Antecedent: Het antecedent, ook bekend als de 'setting event', verwijst naar de actie, gebeurtenis of omstandigheid die tot het gedrag heeft geleid en omvat alles wat zou kunnen bijdragen aan het gedrag. Het antecedent kan bijvoorbeeld een verzoek van een leraar zijn, de aanwezigheid van een andere persoon of student, of zelfs een verandering in de omgeving.

Gedrag: Het gedrag verwijst naar wat de student doet als reactie op het antecedent en wordt ook wel 'het gedrag van interesse' of 'doelwit' genoemd gedrag. "Het gedrag is ofwel cruciaal - wat betekent dat het leidt tot ander ongewenst gedrag - een probleemgedrag dat gevaar creëert voor de student of anderen, of een afleidend gedrag dat het kind uit de instructie-instelling haalt of verhindert dat andere studenten instructies krijgen. Opmerking: een bepaald gedrag moet worden beschreven met een "operationele definitie" die de topografie of vorm van het gedrag op een manier die het mogelijk maakt voor twee verschillende waarnemers om hetzelfde gedrag te identificeren.

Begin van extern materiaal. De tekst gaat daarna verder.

Lemma step_listRendered (st : State) (ev : Event) :
  listRendered toLowerCase localeCompare st ->
  listRendered toLowerCase localeCompare (step toLowerCase localeCompare st ev).
Proof.
  apply step_by_parts; clear st ev.
  - intros st now. apply listRendered_same;
      destruct (commitPending_cases st now) as [-> | [e ->]]; reflexivity.
  - intros st r _. apply listRendered_same; reflexivity.
  - intros st d. apply listRendered_same; reflexivity.
  - intros st e. apply listRendered_same; reflexivity.
  - intros st r. open_state st. unfold listRendered.
    destruct r as [m | ok [m | [cs' | e]]]; intros H; try exact H; reflexivity.
  - intros st c _. open_state st. unfold listRendered.
    destruct cs as [cs | e]; reflexivity.
  - intros st. destruct (clearForm_state st) as (_ & _ & (Hc & Hq & Hi & _) & _).
    apply listRendered_same; assumption.
  - intros st b. apply listRendered_same; reflexivity.
  - intros st b. apply listRendered_same; reflexivity.
  - intros st ev Hev.
    destruct (draftEdit_frame st ev Hev) as (Hc & Hq & Hi & _).
    apply listRendered_same; assumption.
  - intros st v _. open_state st. unfold listRendered.
    destruct cs as [cs | e]; reflexivity.
Qed.

Lemma sortedContacts_In (cs : list Contact) (query : jsstring) (c : Contact) :
  In c (sortedContacts toLowerCase localeCompare cs query) -> In c cs.
Proof.
  unfold sortedContacts. intros H.
  apply (Permutation_in c (arraySort_perm Contact _ _)) in H.
  apply filterContacts_In in H. tauto.
Qed.

(* --------------------------------------------------------------------- *)
(** ** Rows and committed e-mails *)

Lemma rowsShowList_rendered (st : State) :
  emailRows st = List.map email (currentEmailList st) -> rowsShowList st.
Proof. intros H. exists []. rewrite H, app_nil_r. reflexivity. Qed.

Lemma draftEdit_rowsShowList (st : State) (ev : Event) :
  isDraftEdit ev = true ->
  rowsShowList st -> rowsShowList (step toLowerCase localeCompare st ev).
Proof.
  intros H HP. open_state st.
  destruct ev as [| | | | v | now | index | v | v | | | |];
    try discriminate H; clear H.
  - destruct adding; [exact HP |].
    destruct isNew; [apply rowsShowList_rendered; reflexivity |].
    destruct cs as [cs | e]; [| exact HP].
    run_listener.
    destruct (find _ cs); [apply rowsShowList_rendered; reflexivity | exact HP].
  - destruct input; exact HP.
  - destruct input as [value |]; [| exact HP].
    run_listener. destruct (emailToCommit value); [| exact HP].
    destruct adding; apply rowsShowList_rendered; reflexivity.
  - destruct adding; apply rowsShowList_rendered; reflexivity.
  - exact HP.
  - exact HP.
Qed.

Lemma step_rowsShowList (st : State) (ev : Event) :
  rowsShowList st -> rowsShowList (step toLowerCase localeCompare st ev).
Proof.
  apply step_by_parts; clear st ev.
  - intros st now [rest H].
    destruct (commitPending_cases st now) as [-> | [e ->]]; [exists rest; exact H |].
    exists (rest ++ [e]). open_state st. simpl in *. unfold push.
    rewrite map_app, H, <- app_assoc. reflexivity.
  - intros st r _ H. exact H.
  - intros st d H. exact H.
  - intros st e H. exact H.
  - intros st r H. open_state st.
    destruct r as [m | ok [m | [cs' | e]]]; exact H.
  - intros st c H. open_state st.
    destruct cs as [cs | e]; [apply rowsShowList_rendered; reflexivity | exact H].
  - intros st _. destruct (clearForm_state st) as ((_ & _ & _ & _ & Hl & Hr & _) & _).
    apply rowsShowList_rendered. rewrite Hl, Hr. reflexivity.
  - intros st b H. exact H.
  - intros st b H. exact H.
  - apply draftEdit_rowsShowList.
  - intros st v H. open_state st. destruct cs as [cs | e]; exact H.
Qed.

(* --------------------------------------------------------------------- *)
(** ** The requests *)

Lemma step_wellFormedRequests (st : State) (ev : Event) :
  Forall wellFormedRequest (requests st) ->
  Forall wellFormedRequest (requests (step toLowerCase localeCompare st ev)).
Proof.
  apply (step_by_parts (fun s => Forall wellFormedRequest (requests s)));
    clear st ev.
  - intros st now H.
    destruct (commitPending_cases st now) as [-> | [e ->]]; exact H.
  - intros st r Hr H. constructor; assumption.
  - intros st d H. exact H.
  - intros st e H. exact H.
  - intros st r H.
    destruct (fetchContacts_session toLowerCase localeCompare st r)
      as (_ & _ & _ & _ & -> & _).
    constructor; [split; reflexivity | exact H].
  - intros st c H. unfold exec. rewrite selectContact_requests. exact H.
  - intros st H. destruct (clearForm_state st) as (_ & _ & (_ & _ & _ & _ & -> & _) & _).
    exact H.
  - intros st b H. exact H.
  - intros st b H. exact H.
  - intros st ev Hev H.
    destruct (draftEdit_frame st ev Hev) as (_ & _ & _ & -> & _). exact H.
  - intros st v H. open_state st. destruct cs as [cs | e]; exact H.
Qed.

Lemma reachable_listRendered (allowed : State -> Event -> Prop) (st : State) :
  reachable toLowerCase localeCompare allowed st ->
  listRendered toLowerCase localeCompare st.
Proof.
  induction 1 as [result _ | st ev _ IH _ _].
  - apply step_listRendered. unfold listRendered. reflexivity.
  - apply step_listRendered. exact IH.
Qed.

(* --------------------------------------------------------------------- *)
(** ** Listeners cut at their [await]s *)

Lemma exec_tryCatch (m : M unit) (handler : jsstring -> M unit) (st : State) :
  exec (tryCatch m handler) st
  = match fst (m st) with
    | Normal _ => exec m st
    | Throw error => exec (handler error) (exec m st)
    end.
Proof.
  unfold exec, tryCatch. destruct (m st) as [[u | e] s]; reflexivity.
Qed.

(** [fetchContacts] is its start followed by its continuation. *)
Lemma fetchContacts_cut (st : State) (result : GetResult) :
  exec (fetchContacts toLowerCase localeCompare result) st
  = exec (fetchContacts_resume toLowerCase localeCompare result)
      (exec fetchContacts_start st).
Proof.
  open_state st. destruct result as [m | ok [m | [cs' | e]]]; reflexivity.
Qed.

(** The listener of [DOMContentLoaded] run to its end is its synchronous
    part followed by the continuation of [fetchContacts]. *)
Lemma onDOMContentLoaded_cut (st : State) (result : GetResult) :
  step toLowerCase localeCompare st (DOMContentLoaded result)
  = exec (fetchContacts_resume toLowerCase localeCompare result)
      (exec onDOMContentLoaded_start st).
Proof.
  unfold step, handle. rewrite onDOMContentLoaded_order.
  unfold onDOMContentLoaded_start, fetchContacts_start, fetchContacts_resume.
  rewrite (exec_bind _ _ (sendRequest GET ApiContacts None) _ tt st eq_refl).
  reflexivity.
Qed.

Lemma saveBtn_click_start_state (st : State) (now : Z) :
  exec (saveBtn_click_start now) st
  = set_requests
      (saveRequest (formData (commitPending now st))
         :: requests (commitPending now st))
      (commitPending now st).
Proof.
  unfold exec, saveBtn_click_start, commitPending, bind at 1, gets. cbn [fst snd].
  destruct (emailInputValue st) as [value |]; [| reflexivity].
  destruct (emailToCommit value); reflexivity.
Qed.

Lemma saveContact_resume_state (st : State) (result : SaveResult) :
  (exists message,
      exec (saveContact_resume result) st
      = reported (js "Error saving contact:") message st)
  \/ exec (saveContact_resume result) st
     = set_requests (listRequest :: requests st) st.
Proof.
  destruct result as [m | [m | [e |]] | [m | saved]];
    try (left; eexists; reflexivity).
  right. reflexivity.
Qed.

(** The save listener run to its end is its synchronous part followed by
    the continuations of [saveContact] and [fetchContacts]. *)
Lemma saveBtn_click_cut (st : State) (now : Z) (result : SaveResult)
  (refetch : GetResult) :
  step toLowerCase localeCompare st (SaveClick now result refetch)
  = let answered :=
      exec (saveContact_resume result) (exec (saveBtn_click_start now) st) in
    match result with
    | SaveOk (JsonValue saved) =>
        exec (saveContact_finish toLowerCase localeCompare saved)
          (exec (fetchContacts_resume toLowerCase localeCompare refetch) answered)
    | _ => answered
    end.
Proof.
  cbv zeta. rewrite saveBtn_click_saveContact, saveBtn_click_start_state.
  generalize (formData (commitPending now st)).
  generalize (commitPending now st). clear st. intros st p.
  destruct result as [m | [m | [e |]] | [m | saved]];
    try (open_state st; reflexivity).
  rewrite saveContact_ok_unfold. cbv zeta. rewrite fetchContacts_cut.
  unfold saveContact_finish. rewrite exec_tryCatch.
  change (exec (saveContact_resume (SaveOk (JsonValue saved)))
            (set_requests (saveRequest p :: requests st) st))
    with (exec fetchContacts_start
            (set_requests (saveRequest p :: requests st) st)).
  generalize (exec (fetchContacts_resume toLowerCase localeCompare refetch)
                (exec fetchContacts_start
                   (set_requests (saveRequest p :: requests st) st))).
  intros s.
  destruct (fst (selectContact toLowerCase localeCompare saved s));
    reflexivity.
Qed.

Lemma deleteBtn_click_start_state (st : State) (answer : bool) :
  exec (deleteBtn_click_start answer) st
  = match selectedContactId st with
    | Some id =>
        if truthy_id (Some id) then
          let asked :=
            set_dialogs
              (Confirm (js "Are you sure you want to delete this contact?") answer
                 :: dialogs st) st in
          if answer
          then set_requests (deleteRequest id :: requests asked) asked
          else asked
        else st
    | None => st
    end.
Proof.
  unfold exec, deleteBtn_click_start, bind at 1, gets. cbn [fst snd].
  destruct (selectedContactId st) as [id |]; [| reflexivity].
  destruct (truthy_id (Some id)); [| reflexivity].
  destruct answer; reflexivity.
Qed.

Lemma deleteContact_resume_state (st : State) (result : DeleteResult) :
  (exists message,
      exec (deleteContact_resume result) st
      = reported (js "Error deleting contact:") message st)
  \/ exec (deleteContact_resume result) st
     = set_requests (listRequest :: requests st) st.
Proof.
  destruct result as [m | [|] body]; try (left; eexists; reflexivity).
  right. reflexivity.
Qed.

Lemma deleteContact_finish_state (st : State) :
  exec deleteContact_finish st = exec clearForm st.
Proof.
  unfold deleteContact_finish. rewrite exec_tryCatch, clearForm_never_throws.
  reflexivity.
Qed.

(** The delete listener run to its end is its synchronous part followed,
    if the question was answered with yes, by the continuations of
    [deleteContact] and [fetchContacts]. *)
Lemma deleteBtn_click_cut (st : State) (answer : bool) (result : DeleteResult)
  (refetch : GetResult) :
  step toLowerCase localeCompare st (DeleteClick answer result refetch)
  = let started := exec (deleteBtn_click_start answer) st in
    if truthy_id (selectedContactId st) && answer then
      let answered := exec (deleteContact_resume result) started in
      match result with
      | DeleteResponse true _ =>
          exec deleteContact_finish
            (exec (fetchContacts_resume toLowerCase localeCompare refetch) answered)
      | _ => answered
      end
    else started.
Proof.
  cbv zeta. rewrite deleteBtn_click_deleteContact, deleteBtn_click_start_state.
  destruct (selectedContactId st) as [id |]; [| reflexivity].
  destruct (truthy_id (Some id)); [| reflexivity].
  destruct answer; cbn [andb]; [| apply deleteContact_declined].
  destruct result as [m | [|] body].
  - rewrite deleteContact_rejected. open_state st. reflexivity.
  - rewrite deleteContact_ok_steps, deleteContact_finish_state, fetchContacts_cut.
    reflexivity.
  - rewrite deleteContact_not_ok. open_state st. reflexivity.
Qed.

(** A session in which no event arrives during an [await] is a session
    of the page. *)
Lemma reachable_reachableAsync (allowed : State -> Event -> Prop) (st : State) :
  reachable toLowerCase localeCompare allowed st ->
  reachableAsync toLowerCase localeCompare st.
Proof.
  induction 1 as [result _ | st ev _ IH Hen _].
  - rewrite onDOMContentLoaded_cut.
    apply async_list_answered, async_loaded.
  - destruct ev as [r | c | | | v | now | index | v | v | v | now r rf | a r rf | ];
      try (apply async_event; [exact IH | exact Hen | exact I]).
    + destruct Hen as [Hh Hb]. rewrite saveBtn_click_cut. cbv zeta.
      pose proof (async_save_answered toLowerCase localeCompare _ r
                    (async_save_click toLowerCase localeCompare st now IH Hh Hb))
        as Ha.
      destruct r as [m | body | [m | saved]]; try exact Ha.
      apply async_save_finished, async_list_answered, Ha.
    + destruct Hen as [Hh Hb]. rewrite deleteBtn_click_cut. cbv zeta.
      pose proof (async_delete_click toLowerCase localeCompare st a IH Hh Hb)
        as Hs.
      destruct (truthy_id (selectedContactId st) && a); [| exact Hs].
      pose proof (async_delete_answered toLowerCase localeCompare _ r Hs) as Ha.
      destruct r as [m | [|] body]; try exact Ha.
      apply async_delete_finished, async_list_answered, Ha.
Qed.
(** * The cross-shard join planner of radon: JoinNode and OrderByPlan

    A shallow embedding of [planner/join_node.go], [planner/plan_node.go]
    and [planner/orderby_plan.go].

    - Go [int] is [Z]; slices are lists; [map[K]V] is a [gmap].
    - A Go [error] is an [option string] ([None] is [nil]); it is an ordinary
      return value, so a function that fails still hands back the state it
      has reached.
    - A run-time panic (nil dereference, index out of range) is [None] of
      the outer [option].
    - Objects reached through several pointers live in a store ([Heap]):
      the [sqlparser.ColName] nodes ([filter.col] aliases the column inside
      [filter.expr]), the [TableInfo] records shared by every
      [referredTables] map, and the [MergeNode]s ([TableInfo.parent] points
      at them).  A [JoinNode] owns its two children exclusively, so the join
      part of the plan is an inductive tree; each join node carries its
      address for the pointer comparisons of [findLCA]. *)

From stdpp Require Import gmap strings list fin_maps pretty.
From Stdlib Require Import ZArith Lia.

Open Scope Z_scope.

Abbreviation Ptr := nat.
Abbreviation error := (option string).

(** ** sqlparser syntax (the part the planner inspects) *)

(** [sqlparser.ColName]: [Name.String()] and [Qualifier.Name.String()]. *)
Record ColName := mkColName { Name : string; Qualifier : string }.

(** [sqlparser.Expr].  A column expression is the pointer to its
    [ColName] object; the other forms are immutable and kept by value. *)
Inductive Expr :=
| ColNameE (c : Ptr)
| SQLVal (v : string)
| NullVal
| ComparisonExpr (Operator : string) (l r : Expr)
| IsExpr (Operator : string) (e : Expr)
| AndExpr (l r : Expr).

(** [sqlparser.SelectExpr]. *)
Inductive SelectExpr :=
| AliasedExpr (e : Expr) (As : string)
| StarExpr (table : string).

(** [sqlparser.Order]. *)
Record Order := mkOrder { o_Expr : Expr; o_Direction : string }.

Definition AscScr : string := "asc".
Definition LeftJoinStr : string := "left join".

(** [sqlparser.Select], the clauses the planner reads or extends. *)
Record Select := mkSelect {
  SelectExprs : list SelectExpr;
  OrderBy : list Order;
  GroupBy : list Expr;
  Having : list Expr }.

(** [sqlparser.JoinTableExpr]: the join kind and the ON expression. *)
Record JoinTableExpr := mkJoinTableExpr { Join_ : string; On : option Expr }.

Global Instance ColName_eq_dec : EqDecision ColName.
Proof. solve_decision. Defined.
Global Instance Expr_eq_dec : EqDecision Expr.
Proof. solve_decision. Defined.
Global Instance SelectExpr_eq_dec : EqDecision SelectExpr.
Proof. solve_decision. Defined.
(** * outlook_calendar_checker: the polling-and-detection engine

    A shallow embedding of [src/outlook_calendar_checker/main.py]:
    the payload builder, the availability parser, the slot formatter,
    the notification fan-out and the poll loop, followed by the
    properties of these functions.

    Conventions.  Python values decoded from JSON are kept as a [json]
    tree; a Python exception is a value of [exn]; code that can raise
    returns a [result]; code that also talks to the outside world
    (HTTP, Twilio, logging, sleeping) runs in the monad [M], which
    records every such call in a trace. *)

From Stdlib Require Import ZArith List String Ascii Bool Lia.
From Stdlib Require Import Floats.SpecFloat.
Import ListNotations.
Open Scope string_scope.
Open Scope Z_scope.

Set Warnings "-register-all".

(** ** Exceptions *)

Module Py.

(** The exception classes the program can meet.  [JSONDecodeError] is
    the one of [requests]: a subclass of both [ValueError] and
    [RequestException].  [OverflowError] is an [ArithmeticError] and
    [OSError] is the base class of [RequestException]: neither is a
    [ValueError] or a [RequestException]. *)
Inductive exn : Type :=
| ValueError (msg : string)
| JSONDecodeError (msg : string)
| AttributeError (msg : string)
| TypeError (msg : string)
| OverflowError (msg : string)
| OSError (msg : string)
| RequestException (msg : string)
| TwilioException (msg : string).

(** [except ValueError] *)
Definition is_ValueError (e : exn) : bool :=
  match e with
  | ValueError _ | JSONDecodeError _ => true
  | _ => false
  end.

(** [except requests.exceptions.RequestException] *)
Definition is_RequestException (e : exn) : bool :=
  match e with
  | RequestException _ | JSONDecodeError _ => true
  | _ => false
  end.

(** [except Exception] *)
Definition is_Exception (e : exn) : bool := true.

Inductive result (A : Type) : Type :=
| Ok (a : A)
| Err (e : exn).
Arguments Ok {A} a.
Arguments Err {A} e.

Definition rbind {A B} (r : result A) (k : A -> result B) : result B :=
  match r with
  | Ok a => k a
  | Err e => Err e
  end.

(** ** JSON values, as [json.loads] produces them *)

Inductive json : Type :=
| JNull
| JBool (b : bool)
| JInt (n : Z)
| JFloat (f : spec_float)
| JStr (s : string)
| JList (l : list json)
| JDict (kvs : list (string * json)).

(** Python truthiness: [None], [False], zero, the empty string, the
    empty list and the empty dict are falsy. *)
Definition truthy (v : json) : bool :=
  match v with
  | JNull => false
  | JBool b => b
  | JInt n => negb (n =? 0)
  | JFloat (S754_zero _) => false
  | JFloat _ => true
  | JStr s => negb (s =? "")%string
  | JList l => match l with [] => false | _ => true end
  | JDict kvs => match kvs with [] => false | _ => true end
  end.

(** Lookup of a key in the pairs of a dict (the first binding wins). *)
Fixpoint assoc (k : string) (kvs : list (string * json)) : option json :=
  match kvs with
  | [] => None
  | (k', v) :: rest => if (k =? k')%string then Some v else assoc k rest
  end.

Definition type_name (v : json) : string :=
  match v with
  | JNull => "NoneType"
  | JBool _ => "bool"
  | JInt _ => "int"
  | JFloat _ => "float"
  | JStr _ => "str"
  | JList _ => "list"
  | JDict _ => "dict"
  end.

(** [obj.get(key, default)]: only a dict has the method. *)
Definition get_default (obj : json) (key : string) (default : json) : result json :=
  match obj with
  | JDict kvs =>
      match assoc key kvs with
      | Some v => Ok v
      | None => Ok default
      end
  | _ => Err (AttributeError (type_name obj ++ " object has no attribute 'get'"))
  end.

(** [obj.get(key)]: the default is [None]. *)
Definition get (obj : json) (key : string) : result json :=
  get_default obj key JNull.

Definition chars (s : string) : list json :=
  map (fun c => JStr (String c EmptyString)) (list_ascii_of_string s).

(** The elements a [for] loop visits: the items of a list, the
    characters of a string, the keys of a dict; the other values are
    not iterable. *)
Definition iter (v : json) : result (list json) :=
  match v with
  | JList l => Ok l
  | JStr s => Ok (chars s)
  | JDict kvs => Ok (map (fun kv => JStr (fst kv)) kvs)
  | _ => Err (TypeError (type_name v ++ " object is not iterable"))
  end.

(** [v == s] for a string literal [s]. *)
Definition eq_str (v : json) (s : string) : bool :=
  match v with
  | JStr s' => (s' =? s)%string
  | _ => false
  end.

(** [v in [s1, s2, ...]] for a list of string literals. *)
Definition in_strs (v : json) (l : list string) : bool :=
  existsb (eq_str v) l.

End Py.
Import Py.

Notation "x <- r ;; k" := (rbind r (fun x => k))
  (at level 100, r at next level, right associativity, only parsing).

Gevolg: Het gevolg is een actie of reactie die het gedrag volgt. Een consequentie, die erg lijkt op "versterking" in Skinners theorie van operante conditionering, is een uitkomst die het gedrag van het kind versterkt of het gedrag tracht te wijzigen. Terwijl het gevolg niet noodzakelijk een straf is of disciplinaire maatregelen, het kan zijn. Als een kind bijvoorbeeld schreeuwt of een driftbui krijgt, kan het gevolg de volwassene (de ouder of docent) zich terugtrekken uit het gebied of de student uit het gebied laten terugtrekken, zoals een time-out.

ABC-voorbeelden

In bijna alle psychologische of educatieve literatuur wordt ABC uitgelegd of gedemonstreerd aan de hand van voorbeelden. Deze tabel illustreert voorbeelden van hoe een leraar, instructeur of een andere volwassene ABC zou kunnen gebruiken in een educatieve omgeving.

Hoe ABC te gebruiken

Antecedent

Gedrag

Gevolg

De student krijgt een bak gevuld met onderdelen om te monteren en wordt gevraagd om de onderdelen te monteren.

De student gooit de bak met alle onderdelen op de grond.

De student krijgt een time-out totdat hij kalmeert. (De student moet de stukken later oppakken voordat hij terug mag naar de klasactiviteiten.)

De leraar vraagt ​​een leerling om naar het bord te komen om een ​​magnetische marker te verplaatsen.

De studente slaat haar hoofd tegen het dienblad van haar rolstoel.

De leraar probeert de leerling te kalmeren door het gedrag om te leiden met een item dat de voorkeur heeft, zoals een favoriet speeltje.

De instructie-assistent vertelt de student de blokken op te ruimen.

De student schreeuwt: 'Nee, ik ruim niet op!'

De leerkracht negeert het gedrag van het kind en presenteert de leerling een andere activiteit.